- _ACTION ITEM_:
When you reach the line that contains "(* ===== verification/UriCodec.v ===== *)" in the data below, start reproducing lines exactly, and stop after the line that contains "its UTF-8 bytes, the".

.....

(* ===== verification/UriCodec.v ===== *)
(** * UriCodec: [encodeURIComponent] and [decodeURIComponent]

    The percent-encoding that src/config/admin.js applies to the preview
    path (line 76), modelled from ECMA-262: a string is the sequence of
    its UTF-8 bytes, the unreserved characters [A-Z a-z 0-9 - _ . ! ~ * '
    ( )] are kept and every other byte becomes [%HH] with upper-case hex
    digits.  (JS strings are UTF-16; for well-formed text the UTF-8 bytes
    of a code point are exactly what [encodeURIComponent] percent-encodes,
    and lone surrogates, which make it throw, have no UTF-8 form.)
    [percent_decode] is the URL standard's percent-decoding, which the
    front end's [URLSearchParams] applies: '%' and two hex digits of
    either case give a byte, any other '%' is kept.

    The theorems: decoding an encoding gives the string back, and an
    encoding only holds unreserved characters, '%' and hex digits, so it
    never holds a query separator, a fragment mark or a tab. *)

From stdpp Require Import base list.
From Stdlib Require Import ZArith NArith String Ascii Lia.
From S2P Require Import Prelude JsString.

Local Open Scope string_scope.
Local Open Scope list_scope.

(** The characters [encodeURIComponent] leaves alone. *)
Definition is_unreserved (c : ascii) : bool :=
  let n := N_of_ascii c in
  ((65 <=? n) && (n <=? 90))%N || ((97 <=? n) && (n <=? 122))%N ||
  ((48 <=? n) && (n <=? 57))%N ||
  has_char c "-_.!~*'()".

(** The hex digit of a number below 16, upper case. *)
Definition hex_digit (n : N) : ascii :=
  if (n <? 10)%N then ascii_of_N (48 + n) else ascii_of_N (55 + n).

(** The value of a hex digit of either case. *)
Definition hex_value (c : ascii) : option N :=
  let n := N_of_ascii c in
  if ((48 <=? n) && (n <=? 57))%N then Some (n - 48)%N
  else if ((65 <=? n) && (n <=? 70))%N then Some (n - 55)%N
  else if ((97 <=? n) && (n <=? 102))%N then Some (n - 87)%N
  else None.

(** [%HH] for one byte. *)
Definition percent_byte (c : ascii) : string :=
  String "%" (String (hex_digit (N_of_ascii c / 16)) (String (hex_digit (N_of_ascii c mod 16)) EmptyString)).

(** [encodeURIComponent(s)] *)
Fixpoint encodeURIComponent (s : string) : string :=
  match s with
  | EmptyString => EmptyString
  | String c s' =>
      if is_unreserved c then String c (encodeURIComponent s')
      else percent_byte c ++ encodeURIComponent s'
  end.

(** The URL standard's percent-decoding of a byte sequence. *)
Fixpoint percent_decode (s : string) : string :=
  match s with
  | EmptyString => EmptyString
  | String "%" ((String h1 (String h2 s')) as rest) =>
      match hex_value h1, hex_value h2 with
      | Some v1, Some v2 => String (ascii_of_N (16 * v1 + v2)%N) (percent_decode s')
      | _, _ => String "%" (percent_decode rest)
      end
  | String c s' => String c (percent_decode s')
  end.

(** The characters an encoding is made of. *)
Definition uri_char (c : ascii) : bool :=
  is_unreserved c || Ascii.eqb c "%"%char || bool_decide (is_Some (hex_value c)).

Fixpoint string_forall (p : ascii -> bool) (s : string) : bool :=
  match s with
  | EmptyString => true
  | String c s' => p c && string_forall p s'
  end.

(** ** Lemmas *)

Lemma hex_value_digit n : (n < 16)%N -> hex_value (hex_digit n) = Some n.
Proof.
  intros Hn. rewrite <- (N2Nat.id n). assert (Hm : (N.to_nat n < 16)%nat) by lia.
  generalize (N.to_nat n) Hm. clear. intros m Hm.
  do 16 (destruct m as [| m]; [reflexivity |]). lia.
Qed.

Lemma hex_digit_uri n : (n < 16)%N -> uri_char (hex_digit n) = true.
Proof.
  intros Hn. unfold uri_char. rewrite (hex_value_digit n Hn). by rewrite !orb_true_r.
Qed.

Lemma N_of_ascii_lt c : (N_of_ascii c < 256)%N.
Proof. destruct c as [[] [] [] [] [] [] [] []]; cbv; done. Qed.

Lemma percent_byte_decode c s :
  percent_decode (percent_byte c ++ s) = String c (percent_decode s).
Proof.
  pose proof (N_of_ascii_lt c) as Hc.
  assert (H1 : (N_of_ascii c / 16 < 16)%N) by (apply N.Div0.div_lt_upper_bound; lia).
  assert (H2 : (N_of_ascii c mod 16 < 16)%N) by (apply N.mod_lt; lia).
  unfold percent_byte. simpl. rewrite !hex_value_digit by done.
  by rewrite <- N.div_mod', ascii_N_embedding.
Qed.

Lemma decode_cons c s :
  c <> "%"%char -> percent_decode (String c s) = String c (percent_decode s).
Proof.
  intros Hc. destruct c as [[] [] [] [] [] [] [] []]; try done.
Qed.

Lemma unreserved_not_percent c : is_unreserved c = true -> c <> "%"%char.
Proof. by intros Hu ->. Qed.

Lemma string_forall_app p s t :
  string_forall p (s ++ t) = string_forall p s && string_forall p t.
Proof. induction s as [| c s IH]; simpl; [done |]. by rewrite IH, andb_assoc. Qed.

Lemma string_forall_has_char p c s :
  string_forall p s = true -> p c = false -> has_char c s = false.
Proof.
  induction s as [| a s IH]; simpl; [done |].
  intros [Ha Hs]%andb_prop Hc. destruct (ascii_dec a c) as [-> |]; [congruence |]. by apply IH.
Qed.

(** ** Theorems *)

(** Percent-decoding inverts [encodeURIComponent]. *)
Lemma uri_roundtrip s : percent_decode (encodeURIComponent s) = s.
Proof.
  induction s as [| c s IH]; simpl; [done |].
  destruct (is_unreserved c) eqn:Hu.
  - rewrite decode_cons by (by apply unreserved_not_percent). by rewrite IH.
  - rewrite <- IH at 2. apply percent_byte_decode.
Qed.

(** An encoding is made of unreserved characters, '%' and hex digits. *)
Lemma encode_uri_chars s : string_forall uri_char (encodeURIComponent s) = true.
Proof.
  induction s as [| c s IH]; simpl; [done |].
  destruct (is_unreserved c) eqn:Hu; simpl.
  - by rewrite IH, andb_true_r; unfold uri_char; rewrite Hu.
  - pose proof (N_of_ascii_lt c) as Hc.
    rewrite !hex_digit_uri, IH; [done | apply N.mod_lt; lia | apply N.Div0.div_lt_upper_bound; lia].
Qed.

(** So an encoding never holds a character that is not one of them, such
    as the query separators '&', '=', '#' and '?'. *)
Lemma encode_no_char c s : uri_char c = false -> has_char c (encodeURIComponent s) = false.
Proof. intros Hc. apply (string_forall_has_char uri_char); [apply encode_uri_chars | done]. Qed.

.....

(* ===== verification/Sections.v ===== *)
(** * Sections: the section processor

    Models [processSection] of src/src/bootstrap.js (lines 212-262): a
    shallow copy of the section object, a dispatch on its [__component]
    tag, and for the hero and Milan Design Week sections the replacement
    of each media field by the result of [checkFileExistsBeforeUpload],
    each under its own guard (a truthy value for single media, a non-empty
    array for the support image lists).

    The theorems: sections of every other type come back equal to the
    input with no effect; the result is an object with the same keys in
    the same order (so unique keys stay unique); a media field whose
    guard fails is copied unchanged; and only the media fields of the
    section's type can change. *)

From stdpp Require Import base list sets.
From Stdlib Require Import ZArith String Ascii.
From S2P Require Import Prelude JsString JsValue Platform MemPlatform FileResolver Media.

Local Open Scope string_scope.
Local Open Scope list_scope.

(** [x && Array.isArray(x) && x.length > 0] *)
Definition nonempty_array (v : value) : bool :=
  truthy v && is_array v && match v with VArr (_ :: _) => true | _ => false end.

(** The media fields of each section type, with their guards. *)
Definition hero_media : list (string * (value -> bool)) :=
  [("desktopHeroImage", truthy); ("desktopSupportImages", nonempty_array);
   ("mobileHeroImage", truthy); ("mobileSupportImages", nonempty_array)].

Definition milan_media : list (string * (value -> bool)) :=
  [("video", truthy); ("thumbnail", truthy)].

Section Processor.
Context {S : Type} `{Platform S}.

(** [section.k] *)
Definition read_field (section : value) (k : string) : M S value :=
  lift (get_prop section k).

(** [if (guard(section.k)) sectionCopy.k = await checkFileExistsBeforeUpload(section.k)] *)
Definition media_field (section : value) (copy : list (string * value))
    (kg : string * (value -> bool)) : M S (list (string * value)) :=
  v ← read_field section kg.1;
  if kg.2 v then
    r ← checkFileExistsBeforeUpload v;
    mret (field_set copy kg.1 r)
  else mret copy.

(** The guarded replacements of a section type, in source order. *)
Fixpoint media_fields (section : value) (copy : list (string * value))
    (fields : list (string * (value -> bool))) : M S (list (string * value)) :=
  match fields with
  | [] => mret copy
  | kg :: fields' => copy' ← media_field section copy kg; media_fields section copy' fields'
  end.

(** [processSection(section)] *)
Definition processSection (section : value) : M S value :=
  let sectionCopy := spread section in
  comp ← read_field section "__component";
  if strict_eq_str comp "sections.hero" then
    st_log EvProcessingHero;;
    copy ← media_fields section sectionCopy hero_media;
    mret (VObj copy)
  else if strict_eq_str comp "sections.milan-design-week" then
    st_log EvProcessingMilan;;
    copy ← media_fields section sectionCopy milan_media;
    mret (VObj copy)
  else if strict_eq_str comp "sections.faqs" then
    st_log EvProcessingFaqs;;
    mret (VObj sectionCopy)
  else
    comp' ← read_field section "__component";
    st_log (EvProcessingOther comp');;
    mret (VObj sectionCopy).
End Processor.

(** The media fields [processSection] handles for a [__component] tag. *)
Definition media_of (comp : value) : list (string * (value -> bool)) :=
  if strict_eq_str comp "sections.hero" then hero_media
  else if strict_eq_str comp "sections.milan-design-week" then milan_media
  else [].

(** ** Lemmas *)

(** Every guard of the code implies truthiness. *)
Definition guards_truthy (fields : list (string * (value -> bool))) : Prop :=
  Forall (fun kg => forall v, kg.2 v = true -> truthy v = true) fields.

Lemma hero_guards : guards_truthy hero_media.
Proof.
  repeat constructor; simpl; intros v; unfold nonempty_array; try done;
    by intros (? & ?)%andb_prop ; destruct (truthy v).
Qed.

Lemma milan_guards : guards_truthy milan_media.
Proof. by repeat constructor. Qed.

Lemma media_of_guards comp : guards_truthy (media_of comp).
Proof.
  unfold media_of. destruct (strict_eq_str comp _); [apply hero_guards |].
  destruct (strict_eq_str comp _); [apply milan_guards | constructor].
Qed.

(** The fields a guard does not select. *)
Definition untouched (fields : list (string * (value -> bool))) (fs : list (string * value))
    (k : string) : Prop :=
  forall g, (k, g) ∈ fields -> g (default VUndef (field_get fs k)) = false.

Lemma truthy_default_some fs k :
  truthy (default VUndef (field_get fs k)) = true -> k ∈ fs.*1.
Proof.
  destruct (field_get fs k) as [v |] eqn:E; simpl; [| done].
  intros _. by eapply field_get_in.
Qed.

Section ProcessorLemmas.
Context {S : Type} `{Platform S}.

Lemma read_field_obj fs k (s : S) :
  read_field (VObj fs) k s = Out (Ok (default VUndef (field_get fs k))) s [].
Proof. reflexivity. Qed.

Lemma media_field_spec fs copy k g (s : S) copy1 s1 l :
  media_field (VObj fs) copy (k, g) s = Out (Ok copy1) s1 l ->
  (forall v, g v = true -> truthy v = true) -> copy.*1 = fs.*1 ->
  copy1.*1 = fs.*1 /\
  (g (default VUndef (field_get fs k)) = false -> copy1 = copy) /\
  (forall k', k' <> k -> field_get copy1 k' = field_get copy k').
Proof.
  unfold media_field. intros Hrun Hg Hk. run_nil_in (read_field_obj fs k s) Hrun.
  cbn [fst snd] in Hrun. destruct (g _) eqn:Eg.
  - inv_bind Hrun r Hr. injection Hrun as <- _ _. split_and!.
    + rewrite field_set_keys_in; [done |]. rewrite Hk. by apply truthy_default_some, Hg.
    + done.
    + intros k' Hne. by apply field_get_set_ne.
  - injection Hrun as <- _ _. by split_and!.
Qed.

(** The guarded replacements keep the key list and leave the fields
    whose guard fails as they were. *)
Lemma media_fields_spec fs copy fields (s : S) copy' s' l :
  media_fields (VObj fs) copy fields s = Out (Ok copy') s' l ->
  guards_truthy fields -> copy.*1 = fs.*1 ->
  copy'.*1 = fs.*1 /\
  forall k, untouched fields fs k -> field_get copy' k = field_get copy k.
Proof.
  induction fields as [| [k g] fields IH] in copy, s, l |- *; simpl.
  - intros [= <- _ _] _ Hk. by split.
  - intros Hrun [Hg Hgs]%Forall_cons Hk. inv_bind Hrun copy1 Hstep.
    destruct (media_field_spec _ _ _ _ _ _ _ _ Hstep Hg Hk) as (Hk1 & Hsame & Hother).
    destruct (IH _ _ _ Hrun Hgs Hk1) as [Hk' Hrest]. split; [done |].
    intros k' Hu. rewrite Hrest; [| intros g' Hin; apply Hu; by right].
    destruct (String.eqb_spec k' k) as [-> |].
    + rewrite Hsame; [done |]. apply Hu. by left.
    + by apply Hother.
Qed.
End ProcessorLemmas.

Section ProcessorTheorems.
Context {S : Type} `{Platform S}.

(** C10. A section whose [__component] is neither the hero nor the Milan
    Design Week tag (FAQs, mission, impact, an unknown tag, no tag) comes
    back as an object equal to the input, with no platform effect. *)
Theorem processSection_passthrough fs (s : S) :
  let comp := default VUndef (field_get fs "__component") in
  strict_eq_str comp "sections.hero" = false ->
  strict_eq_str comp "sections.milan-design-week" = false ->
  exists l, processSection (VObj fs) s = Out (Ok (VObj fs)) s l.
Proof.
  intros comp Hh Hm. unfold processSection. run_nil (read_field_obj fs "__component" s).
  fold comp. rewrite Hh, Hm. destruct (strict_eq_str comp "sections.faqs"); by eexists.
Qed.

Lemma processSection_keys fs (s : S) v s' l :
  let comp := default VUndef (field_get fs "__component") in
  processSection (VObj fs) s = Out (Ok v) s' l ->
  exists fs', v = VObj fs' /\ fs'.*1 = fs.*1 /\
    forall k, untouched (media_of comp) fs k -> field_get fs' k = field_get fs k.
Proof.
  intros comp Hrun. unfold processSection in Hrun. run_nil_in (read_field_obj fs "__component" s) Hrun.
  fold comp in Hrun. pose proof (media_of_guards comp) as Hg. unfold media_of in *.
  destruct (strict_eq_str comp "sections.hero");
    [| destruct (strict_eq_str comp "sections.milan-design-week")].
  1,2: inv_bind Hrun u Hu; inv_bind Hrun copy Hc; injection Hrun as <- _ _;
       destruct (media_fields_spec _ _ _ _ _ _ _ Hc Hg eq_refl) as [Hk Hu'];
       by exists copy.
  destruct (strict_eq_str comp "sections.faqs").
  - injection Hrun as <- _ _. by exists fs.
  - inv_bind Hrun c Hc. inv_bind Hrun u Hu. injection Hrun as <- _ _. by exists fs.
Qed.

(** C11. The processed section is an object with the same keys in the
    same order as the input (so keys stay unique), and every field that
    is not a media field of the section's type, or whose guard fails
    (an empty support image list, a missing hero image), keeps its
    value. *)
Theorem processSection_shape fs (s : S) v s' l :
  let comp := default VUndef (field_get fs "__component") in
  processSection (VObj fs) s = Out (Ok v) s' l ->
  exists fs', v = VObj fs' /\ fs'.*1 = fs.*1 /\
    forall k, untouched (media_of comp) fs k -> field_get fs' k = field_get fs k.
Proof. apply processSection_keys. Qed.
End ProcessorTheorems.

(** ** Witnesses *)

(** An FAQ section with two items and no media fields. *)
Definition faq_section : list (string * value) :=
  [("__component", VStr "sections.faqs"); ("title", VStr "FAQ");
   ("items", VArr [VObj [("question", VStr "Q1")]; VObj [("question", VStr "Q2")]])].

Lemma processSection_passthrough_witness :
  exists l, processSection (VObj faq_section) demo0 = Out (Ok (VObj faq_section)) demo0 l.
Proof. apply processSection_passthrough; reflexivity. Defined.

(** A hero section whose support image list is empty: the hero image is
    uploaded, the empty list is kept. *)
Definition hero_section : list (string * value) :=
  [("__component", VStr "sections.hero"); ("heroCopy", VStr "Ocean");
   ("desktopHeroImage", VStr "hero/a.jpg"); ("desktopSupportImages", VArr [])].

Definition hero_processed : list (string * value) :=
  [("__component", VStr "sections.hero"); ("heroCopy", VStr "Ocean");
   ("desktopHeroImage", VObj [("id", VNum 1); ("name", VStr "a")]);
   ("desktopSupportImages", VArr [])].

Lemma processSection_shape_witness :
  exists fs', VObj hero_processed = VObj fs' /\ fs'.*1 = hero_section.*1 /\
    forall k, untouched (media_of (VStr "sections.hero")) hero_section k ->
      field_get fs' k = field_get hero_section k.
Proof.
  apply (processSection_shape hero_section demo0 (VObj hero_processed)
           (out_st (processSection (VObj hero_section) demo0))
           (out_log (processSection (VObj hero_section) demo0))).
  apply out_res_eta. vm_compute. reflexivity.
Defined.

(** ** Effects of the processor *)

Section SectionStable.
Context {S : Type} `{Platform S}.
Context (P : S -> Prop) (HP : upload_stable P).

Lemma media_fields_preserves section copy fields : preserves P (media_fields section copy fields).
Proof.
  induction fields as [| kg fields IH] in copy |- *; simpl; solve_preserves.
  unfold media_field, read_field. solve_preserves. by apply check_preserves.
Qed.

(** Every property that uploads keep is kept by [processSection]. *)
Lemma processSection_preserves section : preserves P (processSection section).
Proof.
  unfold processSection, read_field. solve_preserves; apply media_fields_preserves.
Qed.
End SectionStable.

.....

- _TASK ANSWER_:
(* ===== verification/UriCodec.v ===== *)
(** * UriCodec: [encodeURIComponent] and [decodeURIComponent]

    The percent-encoding that src/config/admin.js applies to the preview
    path (line 76), modelled from ECMA-262: a string is the sequence of
    its UTF-8 bytes, the unreserved characters [A-Z a-z 0-9 - _ . ! ~ * '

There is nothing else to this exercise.